Before knowing if you have good quality data, those likely “fluffy” requirements need working back into likely data source systems. Next is to source the data from the identified systems. And sourced with real data, not test data. If you show a business user a dashboard with test data the only feedback you’re likely to receive is, “That number is wrong”.
Sourcing data can be time consuming. Without full cooperation from the data providers it can be very time consuming.
Assuming all goes well to source the data, next each data set requires analysing and understanding. Does the data look correct? Does it match back to the source system? How should it be used? Are there business rules to be aware of? How does it join to other data sources?
There are many questions about the data and they all require an answer. Understanding the data is important to provide accurate insights.
These data sources then need joining / blending. This generally means writing ETL processes to map the data appropriately. This also takes time, it’s key the data coming out at the end of the joining process is accurate. These ETL outputs form the base for producing the business insights.

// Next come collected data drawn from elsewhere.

(* ===== verification/UploadExact.v ===== *)
(** * What an upload leaves behind

    The theorems on the public upload functions of tensor_upload.rs and
    tensor_stream_upload.rs, from the triples of UploadSafe.v. *)

From Stdlib Require Import ZArith Lia Bool String.
From stdpp Require Import base list numbers gmap relations.
From S2P Require Import Prelude Text Core Outcome Evidence Schema PerTile Spec AdditiveView TensorPlan Budget Upload UploadSafe.

#[local] Open Scope Z_scope.

Section Uploads.
  Context {B Buf S Env Number : Type} `{HB : TernaryBackend B Buf} `{HT : !BackendTyped B Buf} `{HS : TensorStreamSource S} `{HE : Interference Env}.
  Context (as_u64 as_i64 : Number -> option Z) (number : Z -> Number).
  Context (canonical : DigestBody Number -> option (list Z)) (hash : list Z -> list Z).
  Context (thread fuel : nat) (borrowed : gset nat) `{HC : !CalmInterference Env thread borrowed}.
  Context (w0 : World) (I0 : Inv w0) (Hidle : loops w0 !! thread = None) (Hlive : forall h, h ∈ borrowed -> is_Some (handles w0 !! h)).
  Abbreviation triple := (triple (B := B) (S := S) (Env := Env) thread fuel borrowed w0).
  Abbreviation Owns := (Owns (Buf := Buf) (Number := Number)).
  Abbreviation granted := (granted (Buf := Buf) (Number := Number) w0).

Definition recorded (name : list Z) (caps : TensorCaps) (decoded : Z) (context : TensorUploadContext) (r r' : EvidenceRecorder (Number := Number)) : Prop :=
  exists b : B, emit as_u64 as_i64 canonical hash r (uploaded_event number (MkUploaded name (device_id b) (physical_device_id b) caps decoded))
    (cx_span context) (cx_parent context) (cx_logical_time context) = Ok r'.

Lemma when_triple {E A C} (o : option A) (f : A -> M E C) (pre : Owns) Q : (forall a, o = Some a -> triple (f a) pre pre (Q a)) ->
  triple (when o f) pre pre (fun y m => (o = None /\ y = None /\ m = pre) \/ exists a c, o = Some a /\ y = Some c /\ Q a c m).
Proof.
  intros H. destruct o as [a|]; cbn [when]; [|apply triple_ret; by left]. eapply triple_bind; [by apply H|]. intros c m HQ.
  apply triple_ret. right. by exists a, c.
Qed.

Lemma policy_triple caps policy (pre : Owns) :
  triple (lift (validate_tensor_upload_policy caps policy)) pre pre (fun _ o => o = pre /\ admits policy caps).
Proof. apply triple_lift; [apply ends_policy|]. intros [] H. split; [done|]. by apply policy_exact. Qed.

Lemma supported_triple {A} (o : option A) (pre : Owns) : triple (lift (supported o)) pre pre (fun a m => m = pre /\ o = Some a).
Proof. apply triple_lift; [apply ends_ok_or|]. intros a H. split; [done|]. by apply ok_or_inv in H. Qed.

Lemma checked_triple view policy (pre : Owns) : triple (upload_tensor_checked view policy) pre pre
  (fun x o => o = take_buffer (fst x) pre /\ admits policy (snd x) /\ len_bytes (fst x) = payload_bytes (snd x)).
Proof.
  unfold upload_tensor_checked. eapply triple_bind; [apply triple_call|]. intros c ? [-> _].
  eapply triple_bind; [apply supported_triple|]. intros caps ? [-> _].
  eapply triple_bind; [apply policy_triple|]. intros _ ? [-> Hp].
  eapply triple_bind; [apply triple_call_buffer|]. intros b ? ->. apply (triple_guard_buffer _ _ _ _ b).
  destruct (Z.eqb_spec (len_bytes b) (payload_bytes caps)); cbn [negb]; [by apply triple_ret|by apply triple_lift].
Qed.

Lemma record_triple name caps decoded context (pre : Owns) :
  triple (record_uploaded as_u64 as_i64 number canonical hash name caps decoded context) pre pre
    (fun _ o => recorded name caps decoded context (o_recorder pre) (o_recorder o) /\ o_buffers o = o_buffers pre /\ o_held o = o_held pre).
Proof.
  intros s Hs. unfold record_uploaded.
  pose proof (ends_emit as_u64 as_i64 canonical hash (st_recorder s) (uploaded_event number (MkUploaded name (device_id (st_backend s))
    (physical_device_id (st_backend s)) caps decoded)) (cx_span context) (cx_parent context) (cx_logical_time context)) as He.
  destruct (emit _ _ _ _ _ _ _ _ _) as [r'|e| |] eqn:Hr; cbn [post]; try done.
  exists (MkOwns r' (o_buffers pre) (o_held pre)). split; [|split; [|done]].
  - destruct Hs as [? ? ? ? ? ? ? ?]. by split.
  - exists (st_backend s). cbn [o_recorder]. by rewrite <- (h_recorder _ _ _ _ _ _ Hs).
Qed.
(* ===== verification/Respond.v ===== *)
(** * Response bodies (crates/tritium-serve/src/router.rs and dto.rs)

    The non-streaming body, the streaming body and the token log-probabilities, over the
    events a worker sends. A stream is the list of the values of its [data:] lines; JSON
    printing is not part of the model. A request that ends with its [Done] or [Error] is
    answered alike by both bodies. *)

From Stdlib Require Import ZArith Lia Bool String.
From stdpp Require Import base list numbers.
From S2P Require Import Prelude Text F32 Tokenizer Sse.

#[local] Open Scope Z_scope.

(** * Wire types *)

Record ChatMessage : Type := MkMessage { cm_role : list Z; cm_content : list Z }.
Record Choice : Type := MkChoice {
  ch_index : Z; ch_message : ChatMessage; ch_finish_reason : list Z; ch_logprobs : option ChoiceLogprobs
}.
Record ChatCompletion : Type := MkCompletion {
  co_id : list Z; co_object : list Z; co_created : Z; co_model : list Z;
  co_choices : list Choice; co_usage : Usage
}.
Record ApiErrorBody : Type := MkErrorBody {
  ae_message : list MsgPart; ae_kind : list Z; ae_param : option (list Z); ae_code : option (list Z)
}.

(** [ApiError::new]; the envelope adds nothing to its body. *)
Definition api_error_new (kind : list Z) (message : list MsgPart) (param : option (list Z)) : ApiErrorBody :=
  MkErrorBody message kind param None.

Definition request_timeout_error : ApiErrorBody :=
  let error := api_error_new (utf8 "request_timeout_error") [Lit (utf8 "request exceeded the configured lifetime")] None in
  MkErrorBody (ae_message error) (ae_kind error) (ae_param error) (Some (utf8 "request_timeout")).

(** A response: a status with an error body ([api_error]), or a completion. *)
Inductive Response : Type :=
| RespError (status : Z) (error : ApiErrorBody)
| RespCompletion (c : ChatCompletion).
Definition api_error (status : Z) (kind : list Z) (message : list MsgPart) (param : option (list Z)) : Response :=
  RespError status (api_error_new kind message param).

(** The calls of a body on the shared metrics. *)
Inductive MetricCall : Type := ObserveFirstToken | TokensOut.

(** * Log-probabilities *)

Fixpoint map_res {E A B} (f : A -> res E B) (l : list A) : res E (list B) :=
  match l with
  | [] => Ok []
  | x :: l => let* y := f x in let* ys := map_res f l in Ok (y :: ys)
  end.

Section respond.
Context {T : Type} `{Tok : Tokenizer T} {E : Type}.

Definition piece (tok : T) (id : Z) : res E (list Z) := unwrap_or_default (decode tok [id]).
(* ===== verification/Deadline.v ===== *)
(** * The deadline of a stream (crates/tritium-serve/src/router.rs)

    A streaming body, its watchdog task and the guards dropped with it share one atomic
    state, two counters and the lock of the event receiver. Every access to one of them is
    a step of its own, and the steps of the tasks interleave in any order; a task is
    cancelled only at the points where it awaits. *)

From Stdlib Require Import ZArith Lia Bool.
From stdpp Require Import base list numbers relations.
From S2P Require Import Prelude.

#[local] Open Scope Z_scope.

(** * State *)

Inductive StreamState : Type := RUNNING | EXPIRED | FINISHED.
#[export] Instance StreamState_eq_dec : EqDecision StreamState.
Proof. solve_decision. Defined.

(** [compare_exchange(STREAM_RUNNING, new)]: the state after it, and whether it succeeded. *)
Definition compare_exchange (st new : StreamState) : StreamState * bool :=
  match st with RUNNING => (new, true) | _ => (st, false) end.

(** The task spawned by [StreamEventReceiver::new], by what it does next. *)
Inductive Watchdog : Type :=
| WdAbsent      (* no deadline *)
| WdSleeping    (* [sleep_until] *)
| WdAwake       (* upgraded the weak receiver, awaits its lock *)
| WdHolding     (* calls [expire] *)
| WdCounting    (* claimed the state, increments [stream_timeouts] *)
| WdLoading     (* reads the state back *)
| WdClosing     (* closes the receiver *)
| WdGone.

(** The streaming body: [recv], [finish] and the terminal events. [timed_out] is the flag
    of the loop. *)
Inductive Body : Type :=
| BIdle                       (* between receives, possibly suspended at a yield *)
| BWaiting                    (* [recv] awaits the lock *)
| BHolding                    (* holds it, compares the clock with the deadline *)
| BReceiving                  (* awaits an event until the deadline *)
| BExpiring                   (* past the deadline, calls [expire] *)
| BCounting                   (* claimed the state, increments [stream_timeouts] *)
| BExpired                    (* closes the receiver and returns [Err] *)
| BLeaving (timed_out : bool) (* [finish]: [stop_watchdog] exchanges the state *)
| BAborting (timed_out : bool)(* aborts the watchdog *)
| BStopping (timed_out : bool)(* awaits the lock to close the receiver *)
| BTerminal (timed_out : bool)(* yields the terminal events *)
| BDone (timed_out : bool)    (* [disconnect.completed] is set *)
| BDropped.

(** [StreamDisconnectGuard::drop] and [StreamEventReceiver::drop], which run once the body
    is dropped, in either order. *)
Inductive Guard : Type := GArmed | GCounting | GDropped.
Inductive Receiver : Type := RxAlive | RxAborting | RxDropped.

Inductive Holder : Type := Free | HeldByBody | HeldByWatchdog.

Record Stream : Type := MkStream {
  now : Z; state : StreamState; timeouts : Z; disconnects : Z; lock : Holder; closed : bool;
  wd : Watchdog; aborted : bool; body : Body; guard : Guard; rx : Receiver; completed : bool
}.

Definition set_wd (s : Stream) (w : Watchdog) : Stream :=
  MkStream (now s) (state s) (timeouts s) (disconnects s) (lock s) (closed s) w (aborted s) (body s) (guard s) (rx s) (completed s).
Definition set_body (s : Stream) (b : Body) : Stream :=
  MkStream (now s) (state s) (timeouts s) (disconnects s) (lock s) (closed s) (wd s) (aborted s) b (guard s) (rx s) (completed s).
Definition set_lock (s : Stream) (h : Holder) : Stream :=
  MkStream (now s) (state s) (timeouts s) (disconnects s) h (closed s) (wd s) (aborted s) (body s) (guard s) (rx s) (completed s).
Definition set_state (s : Stream) (x : StreamState) : Stream :=
  MkStream (now s) x (timeouts s) (disconnects s) (lock s) (closed s) (wd s) (aborted s) (body s) (guard s) (rx s) (completed s).
Definition set_now (s : Stream) (n : Z) : Stream :=
  MkStream n (state s) (timeouts s) (disconnects s) (lock s) (closed s) (wd s) (aborted s) (body s) (guard s) (rx s) (completed s).
Definition set_closed (s : Stream) : Stream :=
  MkStream (now s) (state s) (timeouts s) (disconnects s) (lock s) true (wd s) (aborted s) (body s) (guard s) (rx s) (completed s).
Definition set_completed (s : Stream) : Stream :=
  MkStream (now s) (state s) (timeouts s) (disconnects s) (lock s) (closed s) (wd s) (aborted s) (body s) (guard s) (rx s) true.
Definition set_aborted (s : Stream) : Stream :=
  MkStream (now s) (state s) (timeouts s) (disconnects s) (lock s) (closed s) (wd s) true (body s) (guard s) (rx s) (completed s).
Definition set_guard (s : Stream) (g : Guard) : Stream :=
  MkStream (now s) (state s) (timeouts s) (disconnects s) (lock s) (closed s) (wd s) (aborted s) (body s) g (rx s) (completed s).
Definition set_rx (s : Stream) (r : Receiver) : Stream :=
  MkStream (now s) (state s) (timeouts s) (disconnects s) (lock s) (closed s) (wd s) (aborted s) (body s) (guard s) r (completed s).
Definition add_timeout (s : Stream) : Stream :=
  MkStream (now s) (state s) (timeouts s + 1) (disconnects s) (lock s) (closed s) (wd s) (aborted s) (body s) (guard s) (rx s) (completed s).
Definition add_disconnect (s : Stream) : Stream :=
  MkStream (now s) (state s) (timeouts s) (disconnects s + 1) (lock s) (closed s) (wd s) (aborted s) (body s) (guard s) (rx s) (completed s).

(** * Operations *)

(** [StreamEventReceiver::new] and the guard beside it, with the deadline it derives from
    the start and the budget. *)
Definition stream_new (started : Z) (deadline : option Z) : Stream :=
  MkStream started RUNNING 0 0 Free false (match deadline with Some _ => WdSleeping | None => WdAbsent end) false BIdle GArmed RxAlive false.

Definition past (deadline : option Z) (s : Stream) : bool :=
  match deadline with Some d => d <=? now s | None => false end.

(** The exchange of [expire], by the watchdog and by the body; the increment follows only
    where it succeeded. *)
Definition wd_expire (s : Stream) : Stream :=
  let (st, won) := compare_exchange (state s) EXPIRED in
  set_wd (set_state s st) (if won then WdCounting else WdLoading).
Definition body_expire (s : Stream) : Stream :=
  let (st, won) := compare_exchange (state s) EXPIRED in
  set_body (set_state s st) (if won then BCounting else BExpired).

(** The awaits of the watchdog, at which it can be cancelled. *)
Definition wd_awaits (w : Watchdog) : bool := match w with WdSleeping | WdAwake => true | _ => false end.

(** The channel closes when the last owner of the receiver goes: the body's receiver and,
    while it is awake, the watchdog. *)
Definition drop_channel (s : Stream) : Stream :=
  match rx s, wd s with
  | RxDropped, (WdAbsent | WdSleeping | WdGone) => set_closed s
  | _, _ => s
  end.

(** The answer of the watchdog's [expire], read back from the state. *)
Definition wd_answer (s : Stream) : Stream :=
  match state s with
  | EXPIRED => set_wd s WdClosing
  | _ => drop_channel (set_wd (set_lock s Free) WdGone)
  end.

(** The exchange of [stop_watchdog]; the abort that follows asks for the cancellation of
    the watchdog at one of its awaits, which may come later or not at all. *)
Definition retire (s : Stream) : Stream := set_state s (fst (compare_exchange (state s) FINISHED)).

(** [StreamDisconnectGuard::drop]. *)
Definition guard_drop (s : Stream) : Stream :=
  if completed s then set_guard s GDropped
  else
    let previous := state s in
    let s := retire s in
    match previous with
    | EXPIRED => set_guard s GDropped
    | _ => set_guard s GCounting
    end.

(** The points at which the body can be dropped: suspended at a yield or in an await, whose
    lock, if it holds it, is released. *)
Definition body_drop (s : Stream) : option Stream :=
  match body s with
  | BReceiving => Some (set_body (set_lock s Free) BDropped)
  | BIdle | BWaiting | BStopping _ | BTerminal _ | BDone _ => Some (set_body s BDropped)
  | _ => None
  end.

(** * Steps *)

Section steps.
Context (deadline : option Z).

Inductive step (s : Stream) : Stream -> Prop :=
| Tick n : now s <= n -> step s (set_now s n)
(** the watchdog *)
| WdWake : wd s = WdSleeping -> past deadline s = true ->
    step s (set_wd s (match rx s with RxDropped => WdGone | _ => WdAwake end))
| WdLock : wd s = WdAwake -> lock s = Free -> step s (set_wd (set_lock s HeldByWatchdog) WdHolding)
| WdExpire : wd s = WdHolding -> step s (wd_expire s)
| WdCount : wd s = WdCounting -> step s (set_wd (add_timeout s) WdLoading)
| WdAnswer : wd s = WdLoading -> step s (wd_answer s)
| WdClose : wd s = WdClosing -> step s (set_wd (set_lock (set_closed s) Free) WdGone)
| WdCancel : aborted s = true -> wd_awaits (wd s) = true -> step s (drop_channel (set_wd s WdGone))
(** [recv] *)
| RecvStart : body s = BIdle -> step s (set_body s BWaiting)
| RecvLock : body s = BWaiting -> lock s = Free -> step s (set_body (set_lock s HeldByBody) BHolding)
| RecvCheck : body s = BHolding -> step s (set_body s (if past deadline s then BExpiring else BReceiving))
| RecvEvent : body s = BReceiving -> step s (set_body (set_lock s Free) BIdle)
| RecvTimeout : body s = BReceiving -> past deadline s = true -> step s (set_body s BExpiring)
| RecvExpire : body s = BExpiring -> step s (body_expire s)
| RecvCount : body s = BCounting -> step s (set_body (add_timeout s) BExpired)
| RecvErr : body s = BExpired -> step s (set_body (set_lock (set_closed s) Free) (BLeaving true))
(** the end of the loop, [finish] and the terminal events *)
| LoopEnd : body s = BIdle -> step s (set_body s (BLeaving false))
| FinishRetire t : body s = BLeaving t -> step s (set_body (retire s) (BAborting t))
| FinishAbort t : body s = BAborting t -> step s (set_body (set_aborted s) (BStopping t))
| FinishClose t : body s = BStopping t -> lock s = Free -> step s (set_body (set_closed s) (BTerminal t))
| Complete t : body s = BTerminal t -> step s (set_body (set_completed s) (BDone t))
(** the drop of the body and of its guards *)
| Drop s' : body_drop s = Some s' -> step s s'
| GuardDrop : body s = BDropped -> guard s = GArmed -> step s (guard_drop s)
| GuardCount : guard s = GCounting -> step s (set_guard (add_disconnect s) GDropped)
| RxDrop : body s = BDropped -> rx s = RxAlive -> step s (set_rx (retire s) RxAborting)
| RxAbort : rx s = RxAborting -> step s (drop_channel (set_rx (set_aborted s) RxDropped)).

Definition reachable (s : Stream) : Prop := exists started, rtc step (stream_new started deadline) s.
End steps.

(** * The invariant, in layers *)

Definition bool_to_Z (b : bool) : Z := if b then 1 else 0.
Definition wd_owes (w : Watchdog) : bool := match w with WdCounting => true | _ => false end.
Definition body_owes (b : Body) : bool := match b with BCounting => true | _ => false end.
Definition guard_owes (g : Guard) : bool := match g with GCounting => true | _ => false end.
Definition is_expired (x : StreamState) : bool := match x with EXPIRED => true | _ => false end.

(** The body has found the deadline passed. *)
Definition told (b : Body) : bool :=
  match b with
  | BCounting | BExpired => true
  | BLeaving t | BAborting t | BStopping t | BTerminal t | BDone t => t
  | _ => false
  end.

(** Which states a body meets: never [FINISHED] before it retires the deadline, never
    [RUNNING] after, and [EXPIRED] once it has found the deadline passed. *)
Definition phase (x : StreamState) (b : Body) : bool :=
  match x, b with
  | FINISHED, (BIdle | BWaiting | BHolding | BReceiving | BExpiring | BCounting | BExpired | BLeaving _) => false
  | RUNNING, (BAborting _ | BStopping _ | BTerminal _ | BDone _) => false
  | EXPIRED, _ => true
  | _, _ => negb (told b)
  end.

(** Who holds the lock of the receiver. *)
Definition body_holds (b : Body) : bool :=
  match b with BHolding | BReceiving | BExpiring | BCounting | BExpired => true | _ => false end.
Definition wd_holds (w : Watchdog) : bool :=
  match w with WdHolding | WdCounting | WdLoading | WdClosing => true | _ => false end.
Definition locked (h : Holder) (b : Body) (w : Watchdog) : bool :=
  match h with
  | Free => negb (body_holds b) && negb (wd_holds w)
  | HeldByBody => body_holds b && negb (wd_holds w)
  | HeldByWatchdog => negb (body_holds b) && wd_holds w
  end.

(** What [finish] has done, and that the guards wait for the drop of the body. *)
Definition finished_ok (b : Body) (w : Watchdog) (ab cl co : bool) : bool :=
  match b with
  | BStopping _ => ab && negb co
  | BTerminal _ => ab && cl && negb (wd_owes w) && negb co
  | BDone _ => ab && cl && negb (wd_owes w) && co
  | BDropped => true
  | _ => negb co
  end.
Definition guard_ok (g : Guard) (b : Body) : bool := match g, b with GArmed, _ | _, BDropped => true | _, _ => false end.

(** The outcome the guard has claimed or left. *)
Definition claim (s : Stream) : Prop :=
  match guard s with
  | GArmed => disconnects s = 0
  | GCounting => disconnects s = 0 /\ state s = FINISHED /\ completed s = false
  | GDropped => (disconnects s = 0 /\ (completed s = true \/ state s = EXPIRED)) \/
                (disconnects s = 1 /\ state s = FINISHED /\ completed s = false)
  end.

Record inv (s : Stream) : Prop := {
  i_phase : phase (state s) (body s) = true;
  i_lock : locked (lock s) (body s) (wd s) = true;
  i_finished : finished_ok (body s) (wd s) (aborted s) (closed s) (completed s) = true;
  i_guard : guard_ok (guard s) (body s) = true;
  i_nonneg : 0 <= timeouts s;
  i_timeouts : timeouts s + bool_to_Z (wd_owes (wd s)) + bool_to_Z (body_owes (body s)) = bool_to_Z (is_expired (state s));
  i_claim : claim s
}.

Section invariant.
Context (deadline : option Z).
(* ===== verification/Allocate.v ===== *)
(** * Rate-distortion plane allocation (crates/tritium-quantize/src/allocate.rs)

    Planes are handed out one at a time, to the group whose next plane buys the
    largest drop in weighted error per bit. The code keeps the candidates in a
    [BinaryHeap]; its comments claim that this reproduces, tie-breaks included, a
    linear scan over the groups. That scan is [scan_allocate] below, and the proofs
    show when the two agree.

    An [f64] is a [spec_float] of precision 53 and exponent bound 1024 (Plane);
    NaNs are one value, taken as the positive quiet NaN by [total_cmp]. A
    [debug_assert] that fails is a panic. *)

From S2P Require Import Prelude Outcome Core F32 FloatOrder Plane.
From Stdlib Require Import ZArith Lia Bool Floats.SpecFloat.
From stdpp Require Import base list numbers.

#[local] Open Scope Z_scope.

(** 1.584_962_500_721_156_2 and 1e-9, the nearest [f64]s. *)
Definition TRIT_BITS : f64 := S754_finite false 0x195c01a39fbd69 (-52).
Definition BUDGET_FEASIBILITY_SLACK_REL : f64 := S754_finite false 0x112e0be826d695 (-82).

Record GroupInput := mkGroupInput { gi_weights : list f32; gi_sensitivity : f64 }.
Record GroupCurve := mkGroupCurve { gc_curve : list f64; gc_weights : Z; gc_sensitivity : f64 }.
Record AllocConfig := mkAllocConfig { t_min : Z; t_max : Z; budget_bits : f64 }.

Definition from_bpw (target_bpw : f64) (total_weights t_min t_max : Z) : AllocConfig :=
  mkAllocConfig t_min t_max (f64_mul target_bpw (f64_of_Z total_weights)).

Definition AllocConfig_default : AllocConfig := mkAllocConfig 1 3 (S754_infinity false).

Inductive AllocError : Type :=
| BadRange (t_min t_max : Z)
| BudgetTooSmall (base_bits budget_bits : f64)
| InvalidSensitivity (group : Z) (value : f64).

Abbreviation ares := (res AllocError).

Record Allocation := mkAllocation { plane_counts : list Z }.

Definition total_bits (a : Allocation) (group_sizes : list Z) : f64 :=
  f64_sum (zip_with (fun t s => f64_mul (f64_mul (f64_of_Z s) TRIT_BITS) (f64_of_Z t))
             (plane_counts a) group_sizes).

Definition avg_bpw (a : Allocation) (group_sizes : list Z) : ares f64 :=
  let* total := for_each group_sizes (fun s acc => add_usize acc s) 0 in
  if total =? 0 then Ok (S754_zero false) else
  Ok (f64_div (total_bits a group_sizes) (f64_of_Z total)).

(** [err_g(0..=realized)]. *)
Definition error_curve (w : list f32) (t_max : Z) : ares (list f64) :=
  let* stack := residual_expand w t_max in
  let realized := plane_count stack in
  for_range 0 (realized + 1) (fun t out =>
    let* ps := slice (planes stack) 0 t in
    let* e := recon_error w (mkStack ps) in
    Ok (out ++ [e])) [].

Definition curve_at (curve : list f64) (t : Z) : ares f64 :=
  let* last := sub_usize (zlen curve) 1 in
  idx curve (Z.min t last).

Definition f64_is_finite (x : f64) : bool := is_finite x.

(** [sensitivity.is_finite() && sensitivity >= 0.0]. *)
Definition sensitivity_ok (x : f64) : bool := f64_is_finite x && SFleb (S754_zero false) x.

(** [f64::max]: the other operand when one is a NaN. *)
Definition f64_max (x y : f64) : f64 :=
  match SFcompare x y with
  | Some Lt => y
  | Some _ => x
  | None => if SFeqb x x then x else y
  end.

(** [f64::total_cmp], from the sign and magnitude bits. *)
Definition total_key (x : f64) : Z :=
  match x with
  | S754_zero true | S754_infinity true | S754_finite true _ _ => - 1 - magnitude 53 1024 x
  | _ => magnitude 53 1024 x
  end.
Definition total_cmp (x y : f64) : comparison := total_key x ?= total_key y.

(** ** The water-filling *)

Record Candidate := mkCandidate { ca_gain : f64; ca_group : Z }.

(** Highest gain first, then the lowest index. *)
Definition cand_cmp (a b : Candidate) : comparison :=
  match total_cmp (ca_gain a) (ca_gain b) with
  | Eq => ca_group b ?= ca_group a
  | c => c
  end.

(** [BinaryHeap]: [pop] removes the greatest element. *)
Definition cand_push (heap : list Candidate) (c : Candidate) : list Candidate := c :: heap.
Fixpoint cand_pop (heap : list Candidate) : option (Candidate * list Candidate) :=
  match heap with
  | [] => None
  | x :: heap' =>
      match cand_pop heap' with
      | None => Some (x, [])
      | Some (y, rest) => match cand_cmp y x with Gt => Some (y, x :: rest) | _ => Some (x, y :: rest) end
      end
  end.

Definition bits_per_plane_of (groups : list GroupCurve) : list f64 :=
  (fun g => f64_mul (f64_of_Z (gc_weights g)) TRIT_BITS) <$> groups.

Definition next_gain (groups : list GroupCurve) (cfg : AllocConfig) (bits_per_plane : list f64) (g t_g : Z)
  : ares (option f64) :=
  if t_max cfg <=? t_g then Ok None else
  let* grp := idx groups g in
  let* here := curve_at (gc_curve grp) t_g in
  let* t1 := add_usize t_g 1 in
  let* next := curve_at (gc_curve grp) t1 in
  let drop := f64_sub here next in
  if SFleb drop (S754_zero false) then Ok None else
  let* bits := idx bits_per_plane g in
  if negb (SFltb (S754_zero false) bits) then Panic else
  Ok (Some (f64_div (f64_mul (gc_sensitivity grp) drop) bits)).

(** The inner [loop]: drop what the budget no longer covers. *)
Fixpoint pop_affordable (fuel : nat) (bits_per_plane : list f64) (budget spent : f64) (heap : list Candidate)
  : ares (option Z * list Candidate) :=
  match fuel with
  | O => NoFuel
  | S fuel =>
      match cand_pop heap with
      | None => Ok (None, heap)
      | Some (c, heap) =>
          let* bits := idx bits_per_plane (ca_group c) in
          if SFltb budget (f64_add spent bits)
          then pop_affordable fuel bits_per_plane budget spent heap
          else Ok (Some (ca_group c), heap)
      end
  end.

(** The outer [loop]. *)
Fixpoint fill_loop (fuel : nat) (groups : list GroupCurve) (cfg : AllocConfig) (bits_per_plane : list f64)
  (t : list Z) (spent : f64) (heap : list Candidate) : ares (list Z) :=
  match fuel with
  | O => NoFuel
  | S fuel =>
      let* (best, heap) := pop_affordable (S (length heap)) bits_per_plane (budget_bits cfg) spent heap in
      match best with
      | None => Ok t
      | Some g =>
          let* tg := idx t g in
          let* tg := add_usize tg 1 in
          let* t := upd t g tg in
          let* bits := idx bits_per_plane g in
          let spent := f64_add spent bits in
          let* o := next_gain groups cfg bits_per_plane g tg in
          let heap := match o with Some gain => cand_push heap (mkCandidate gain g) | None => heap end in
          fill_loop fuel groups cfg bits_per_plane t spent heap
      end
  end.

Definition check_sensitivities (sens : list f64) : ares unit :=
  for_enum 0 sens (fun g s _ => if sensitivity_ok s then Ok tt else Err (InvalidSensitivity g s)) tt.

Converting the data into useful business information only really begins once the data steps are complete. Usually Insights are presented in dashboards. These are generally the outputs the business want to see. These are the piece of the iceberg above the waterline. As this is all the users see this is how your entire work efforts will be judged.
Managing stakeholder expectations
Due to all of the work happening below the waterline it can be difficult to manage stakeholder expectations. In organisations where the data infrastructure is relatively mature it is possible to rapidly create insights. Therefore expectations are far simpler to manage. If you can start with good data it should be possible to quickly produce insights.
However, for those organisations with a less mature data infrastructure, it can be more challenging. Projects that start needing to source large amounts of data tend to be tricky at the beginning. A significant amount of time will be spent at the base of the iceberg, working below the waterline. When the work is less visible to the business stakeholders it becomes more important to manage expectations.
The best option is to create a matrix showing known data sources. The matrix should:
- Indicate the source provider
- Flag whether the data has actually been sourced – sometimes this can take months
- Indicate whether it has been analysed
- Show the quality of the data contained
- Flag any issues found
This is likely to be the best option of showing progress to senior management in the business. For many stakeholders a powerpoint slide is easier to read and understand than showing an ETL workflow!
Ultimately communication has to be solid within these iceberg projects. It is likely not the developers fault things are taking longer than expected. However it also often easy to blame the developer. Therefore managing stakeholder expectations could be the difference between project success and project failure.